Les collectivités et associations ont validé, en 2020, 132 thèses « convention industrielle de formation par la recherche », Cifre (*), de trois ans, alors qu’on n’en dénombrait que 56 en 2016. C’est encore peu. Paris en compte cinq à dix par an, Lyon, sept… La Cifre semble être l’apanage des grandes collectivités.
« Car elle a été conçue dans les années 80 pour les entreprises, que bon nombre de collectivités sont éloignées des laboratoires et universités et que le cadre d’emplois est parfois bloquant », explique Paul Gallet, chargé de mission « 1 000 doctorants pour les territoires » à Hautes études Sorbonne arts et métiers (Hesam), qui fait connaître le dispositif aux étudiants en sciences humaines et sociales (SHS) et aux collectivités.
Un besoin à identifier
Geoffrey Volat, qui a terminé une thèse avec Clermont Auvergne métropole (21 communes, 1 600 agents, 294 100 hab.) et l’université Clermont Auvergne, évoque, lui, « un manque de culture scientifique dans les collectivités ». Première phase de recrutement d’un doctorant en Cifre, la collectivité identifie son besoin. « Ici, une étudiante en architecture travaille à l’aménagement des espaces scolaires ; là, une doctorante réalise une thèse “Philosopher avec les enfants”, tout en animant une maison de philosophie », illustre Paul Gallet. Sujet de la thèse de Geoffrey Volat souhaité par sa collectivité d’accueil : la coconstruction des politiques publiques avec les acteurs de l’économie sociale et solidaire. Ensuite, l’employeur territorial dépose une offre, cherche un labo, reçoit une candidature ; de son côté, le doctorant fait jouer son réseau. La plateforme « 1 000 doctorants.hesam.eu » facilite la recherche de tous, mais en SHS uniquement.

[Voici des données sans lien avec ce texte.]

(** * go-webview2: the RPC bridge, the dispatch queue and the size hints

    A shallow embedding of [webview.go] and [common.go].

    - The packages [reflect], [encoding/json] and the Win32 calls are not
      part of the repository: their behaviour is a parameter of the
      development (class [Platform]).
    - A method of [*WebView] becomes a computation in the monad [M]: it
      reads and writes the state [St], emits the calls it makes to the
      outside (browser control, user32, log, bound handlers) as a list of
      [Event]s, and yields [None] when the call does not return (a run-time
      panic, or [Lock] on the non-reentrant mutex the thread already holds).
    - The concurrent part of the drain pass of [Run] is a labelled step
      relation ([dstep]) in which other threads call [Dispatch]. *)

From Stdlib Require Import ZArith List Bool String Ascii DecimalString.
From stdpp Require Import base option list gmap strings.

#[local] Set Warnings "-register-all".

Local Open Scope string_scope.
Local Open Scope list_scope.
Local Open Scope Z_scope.

(** ** What the program takes from outside *)

(** [rpcMessage] (webview.go:81); a [json.RawMessage] is a byte string. *)
Definition RawMessage := string.

Record rpcMessage := mkRpc {
  ID : Z;
  Method : string;
  Params : list RawMessage
}.

(** [w32.Point] and [w32.Rect]. *)
Record Point := mkPoint { X : Z; Y : Z }.
Record Rect := mkRect { Left : Z; Top : Z; Right : Z; Bottom : Z }.

Class Platform := {
  (** package reflect: run-time types, and the dynamic value held by a
      non-nil [interface{}] *)
  GoType : Type;
  GoValue : Type;
  (** [t.Implements(errorType)] *)
  Implements_error : GoType -> bool;
  (** [t.Elem()] of the slice type of a variadic parameter *)
  Elem : GoType -> GoType;
  (** [v.(error).Error()] *)
  Error_text : GoValue -> string;
  (** a Go string boxed in an [interface{}] *)
  String_value : string -> GoValue;

  (** package encoding/json; [inr e] is a non-nil error [e] *)
  (** [json.Unmarshal([]byte(msg), &d)] with [d : rpcMessage] *)
  json_Unmarshal_rpcMessage : string -> rpcMessage + GoValue;
  (** [json.Unmarshal(raw, reflect.New(t).Interface())]: the decoded
      content ([None] is a nil interface), or the error *)
  json_Unmarshal : RawMessage -> GoType -> option GoValue + GoValue;
  (** [json.Marshal(v)] *)
  json_Marshal : option GoValue -> string + GoValue;
  json_Marshal_nil : json_Marshal None = inl "null";

  (** the state of the application that bound handlers and dispatched
      closures act on *)
  Host : Type;

  (** constants of internal/w32 *)
  WMApp : Z;
  WMQuit : Z;
  GWLStyle : Z;
  WSThickFrame : Z;
  WSMaximizeBox : Z;
  WSOverlappedWindow : Z;
  SystemMetricsCxScreen : Z;
  SystemMetricsCyScreen : Z;
  SWPNoZOrder : Z;
  SWPNoActivate : Z;
  SWPNoMove : Z;
  SWPFrameChanged : Z;
  (** what [AdjustWindowRect] writes back through its pointer *)
  User32AdjustWindowRect : Rect -> Z -> Rect
}.

(** ** Machine integers (windows/amd64) *)

Definition wrap_signed (bits : Z) (z : Z) : Z :=
  (z + 2 ^ (bits - 1)) mod 2 ^ bits - 2 ^ (bits - 1).

(** [int32(x)] *)
Definition int32 (z : Z) : Z := wrap_signed 32 z.
(** [int(x)] for [x : uintptr] *)
Definition int_ (z : Z) : Z := wrap_signed 64 z.
(** [uintptr(x)] *)
Definition uintptr (z : Z) : Z := z mod 2 ^ 64.

(** [strconv.Itoa] *)
Definition Itoa (z : Z) : string := NilZero.string_of_int (Z.to_int z).

(** ** common.go *)

(** [type Hint int] with its [iota] constants. *)
Definition Hint := Z.
Definition HintNone : Hint := 0.
Definition HintFixed : Hint := 1.
Definition HintMin : Hint := 2.
Definition HintMax : Hint := 3.
Definition HintCenter : Hint := 4.

Section Model.
Context {P : Platform}.

(** ** Values of the program *)

(** A Go [error].  [errors.New] allocates a value of this package's own
    making, distinct from every error that a handler or encoding/json hands
    over. *)
Inductive error :=
| errors_New (text : string)
| go_error (v : GoValue).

Puis, les trois parties complètent le dossier, avec une lettre d’engagement de la collectivité, le projet de recherche précisant la présence du doctorant en labo (50 % du temps) et en collectivité (50 %), les tâches à effectuer, les livrables à produire, etc. Le dossier est déposé à l’Association nationale recherche technologie (ANRT) qui gère les Cifre, éventuellement à travers l’Hesam pour avis. A la clé et par an, une subvention de 14 000 euros de l’ANRT. Le salaire brut annuel non chargé minimum pour un Cifre étant de 23 484 euros, la collectivité verse la différence. Elle peut aller au-delà, « même si, dans la majorité des cas, elles s’en tiennent au salaire minimum », d’après Paul Gallet.

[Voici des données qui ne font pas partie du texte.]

(** * uORB client layer (apps/system/uorb/uORB/uORB.c)

    A shallow embedding of the topic addressing, open/registration and
    introspection functions of uORB.c, together with the properties of
    the specification that concern them.

    The C functions are thin sequences of system calls, so the embedding
    is a state monad over
      - the kernel's state ([world]), on which the system calls act
        through an abstract [kernel] (the sensor driver, the file
        descriptor table and the device namespace are not part of this
        file of the repository);
      - the caller's memory ([heap]), which the functions reach through
        the pointers they are given;
      - the [trace] of the system calls issued so far, newest first. *)

From Stdlib Require Import ZArith NArith String DecimalString DecimalPos
  DecimalZ List Lia.
From stdpp Require Import gmap strings.

Local Open Scope Z_scope.

(** ** Integer conversions of the C code *)

(** Value of an [unsigned] (32 bit) after arithmetic. *)
Definition to_unsigned (z : Z) : Z := z mod 2 ^ 32.

(** Value of an [int] (32 bit, two's complement) converted from a wider or
    unsigned value. *)
Definition to_int (z : Z) : Z := (z + 2 ^ 31) mod 2 ^ 32 - 2 ^ 31.

(** ** Constants of the system headers (NuttX values) *)

Definition EEXIST : Z := 17.
Definition EINVAL : Z := 22.
Definition O_RDONLY : Z := 1.
Definition O_WRONLY : Z := 2.
Definition O_CLOEXEC : Z := 1024.
Definition POLLIN : Z := 1.

(** ** Data *)

(** [struct orb_metadata]: the topic name and the size of one element. *)
Record orb_metadata := { o_name : string; o_size : Z }.

(** [struct sensor_reginfo_s], the argument of [SNIOC_REGISTER]. *)
Module Reg.
Record sensor_reginfo_s := { path : string; esize : Z; nbuffer : Z }.
End Reg.
Export Reg(sensor_reginfo_s).

(** [struct sensor_state_s], the raw record filled by [SNIOC_GET_STATE].
    All its fields are unsigned. *)
Record sensor_state_s := {
  min_interval : N;
  min_latency : N;
  nbuffer : N;
  nsubscribers : N;
  nadvertisers : N;
  generation : N
}.

(** The requests of [ioctl] whose argument is only read by the driver. *)
Inductive ioctl_cmd :=
| SNIOC_REGISTER (reginfo : sensor_reginfo_s)
| SNIOC_SET_USERPRIV (meta : orb_metadata)
| SNIOC_SET_BUFFER_NUMBER (n : Z)
| SNIOC_SET_INTERVAL (interval : Z)
| SNIOC_BATCH (batch_interval : Z).

(** One system call with its arguments and its return value. *)
Inductive event :=
| EAccess (p : string) (r : Z)
| EOpen (p : string) (flags : Z) (r : Z)
| EClose (fd : Z) (r : Z)
| EIoctl (fd : Z) (cmd : ioctl_cmd) (r : Z)
| EGetState (fd : Z) (r : Z)
| EWrite (fd : Z) (len : Z) (r : Z)
| EPoll (fd : Z) (events : Z) (timeout : Z) (r : Z).

(** The caller's memory: cells addressed by a block and an offset.  A
    scalar lives at offset 0 of its block, the fields of a struct at
    consecutive offsets.  A cell that is not in the map holds no
    determinate value (never written, or not the caller's). *)
Inductive val :=
| VInt (z : Z)
| VUInt (n : N)
| VBool (b : bool).

Definition ptr := option positive.
Definition NULL : ptr := None.

(** Offsets of the fields of [struct orb_state]. *)
Module orb_state.
Definition max_frequency : N := 0.
Definition min_batch_interval : N := 1.
Definition queue_size : N := 2.
Definition nsubscribers : N := 3.
Definition generation : N := 4.
(** Modelled from the spec: [struct orb_state] is declared in uORB.h,
    which is not among the sources; the specification's TopicState
    lists an [nadvertisers] member next to the five that uORB.c
    assigns. *)
Definition nadvertisers : N := 5.
End orb_state.

(** The system calls, as functions on the kernel's state; each returns the
    [int] the C call returns ([write] a length that fits one).
    [k_get_state] is [ioctl(fd, SNIOC_GET_STATE, &tmp)] and returns the
    content of [tmp] after the call next to the return value; [k_poll] is
    [poll] on one descriptor and returns its [revents] likewise. *)
Record kernel (World : Type) := {
  k_access : string -> World -> Z * World;
  k_open : string -> Z -> World -> Z * World;
  k_close : Z -> World -> Z * World;
  k_ioctl : Z -> ioctl_cmd -> World -> Z * World;
  k_get_state : Z -> World -> Z * sensor_state_s * World;
  k_write : Z -> list Byte.byte -> Z -> World -> Z * World;
  k_poll : Z -> Z -> Z -> World -> Z * Z * World
}.
Arguments k_access {World}.
Arguments k_open {World}.
Arguments k_close {World}.
Arguments k_ioctl {World}.
Arguments k_get_state {World}.
Arguments k_write {World}.
Arguments k_poll {World}.

(** ** The monad *)

Record st (World : Type) := mkst {
  world : World;
  heap : gmap (positive * N) val;
  trace : list event
}.
Arguments mkst {World}.
Arguments world {World}.
Arguments heap {World}.
Arguments trace {World}.

(** A run either returns a value in a new state, or dereferences a pointer
    it must not ([Fault]), or has not finished within its fuel
    ([Timeout]). *)
Inductive res (World A : Type) :=
| Ok (a : A) (s : st World)
| Fault
| Timeout.
Arguments Ok {World A}.
Arguments Fault {World A}.
Arguments Timeout {World A}.

Definition M (World A : Type) := st World -> res World A.

Definition pure {World A} (a : A) : M World A := fun s => Ok a s.

Definition bind {World A B} (m : M World A) (f : A -> M World B) : M World B :=
  fun s => match m s with
           | Ok a s' => f a s'
           | Fault => Fault
           | Timeout => Timeout
           end.

Declare Scope uorb_scope.
Delimit Scope uorb_scope with uorb.
Notation "x <- c1 ;; c2" := (bind c1 (fun x => c2))
  (at level 100, c1 at next level, right associativity) : uorb_scope.
Notation "c1 ;; c2" := (bind c1 (fun _ => c2))
  (at level 100, right associativity) : uorb_scope.
Local Open Scope uorb_scope.

(** ** Descriptors a trace leaves open *)

Fixpoint remove_fd (fd : Z) (l : list Z) : list Z :=
  match l with
  | [] => []
  | x :: l' => if x =? fd then l' else x :: remove_fd fd l'
  end.

(** A successful [open] adds its descriptor, [close] releases one. *)
Definition track (e : event) (l : list Z) : list Z :=
  match e with
  | EOpen _ _ r => if r <? 0 then l else r :: l
  | EClose fd _ => remove_fd fd l
  | _ => l
  end.

(** The descriptors opened and not closed by a trace (newest first). *)
Definition open_fds (t : list event) : list Z := fold_right track [] t.

(** [snprintf(path, ORB_PATH_MAX, ORB_SENSOR_PATH"%s%d", name, instance)]
    before the size limit applies. *)
Definition format_path (root name : string) (instance : Z) : string :=
  (root ++ name ++ NilZero.string_of_int (Z.to_int instance))%string.

(** ** Time source *)

(** [struct timespec], as [clock_gettime] fills it. *)
Record timespec := { tv_sec : Z; tv_nsec : Z }.

(** Value of an [unsigned long long] (64 bit). *)
Definition to_u64 (z : Z) : Z := z mod 2 ^ 64.

(** [orb_absolute_time], as a function of the [ts] that
    [clock_gettime(CLOCK_MONOTONIC, &ts)] has stored:
    [1000000ull * ts.tv_sec + ts.tv_nsec / 1000], the product and the sum
    in [unsigned long long], the quotient in [long]. *)
Definition orb_absolute_time (ts : timespec) : Z :=
  to_u64 (to_u64 (1000000 * to_u64 (tv_sec ts))
          + to_u64 (Z.quot (tv_nsec ts) 1000)).

Section UORB.

(** The macros of uORB.h, which is not among the sources. *)
Variable ORB_PATH_MAX : nat.
Variable ORB_SENSOR_PATH : string.
Variable ORB_USENSOR_PATH : string.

Le bénéfice des innovations
Des cofinancements (département, Europe, Agence nationale de la cohésion des territoires…) sont possibles. Le délai de recrutement d’un doctorant en Cifre est de six à dix mois pour une collectivité en recherche, un délai qui monte parfois jusqu’à deux ans quand la démarche vient de l’étudiant. L’encadrement du doctorant est double : collectivité et laboratoire. « Ce n’est pas un effort, c’est la mission naturelle du chef de service, selon Jean-Luc Delpeuch, président de la communauté de communes du Clunisois [42 communes, 78 agents, 13 900 hab., Saône-et-Loire]. Le thésard fait bénéficier des innovations de sa recherche. » « Mon tuteur, chargé de mission “ESS”, m’a facilité les études de cas et mis en relation, apprécie Geoffrey Volat. Il a questionné sa pratique, s’est intéressé à mes productions. »
Les doctorants en Cifre continuent parfois dans le laboratoire ou la collectivité, ou dans les deux, comme Geoffrey Volat, embauché en juin comme directeur du Centre d’innovations sociales Clermont Auvergne, coprésidé par l’agglomération et l’université.
« Mes conditions de travail sont propices à la recherche »
Chloé Morhain,doctorante en Cifre à la métropole de Lyon (59 communes, 9 200 agents, 1,40 million d’hab.)
« Mon Cifre sur les politiques métropolitaines à destination des étudiants en matière de mobilité et logement se déroule de mars 2019 à septembre 2022. J’ai proposé le sujet à une technicienne de la métropole dont la direction a validé la demande, avant que les élus et services RH ne fassent de même. Entretemps, il s’était écoulé deux ans, j’allais me retirer…
Mon travail se fait à mi-temps à la métropole et à mi-temps au laboratoire “aménagement, économie et transports” de l’Ecole nationale des travaux publics de l’Etat. Ma tutrice à la métropole n’a pas autorité sur ma production scientifique mais m’aide à comprendre l’institution, à faire du réseau en interne, dans mes relations avec les élus. Mes conditions de travail sont propices à la recherche.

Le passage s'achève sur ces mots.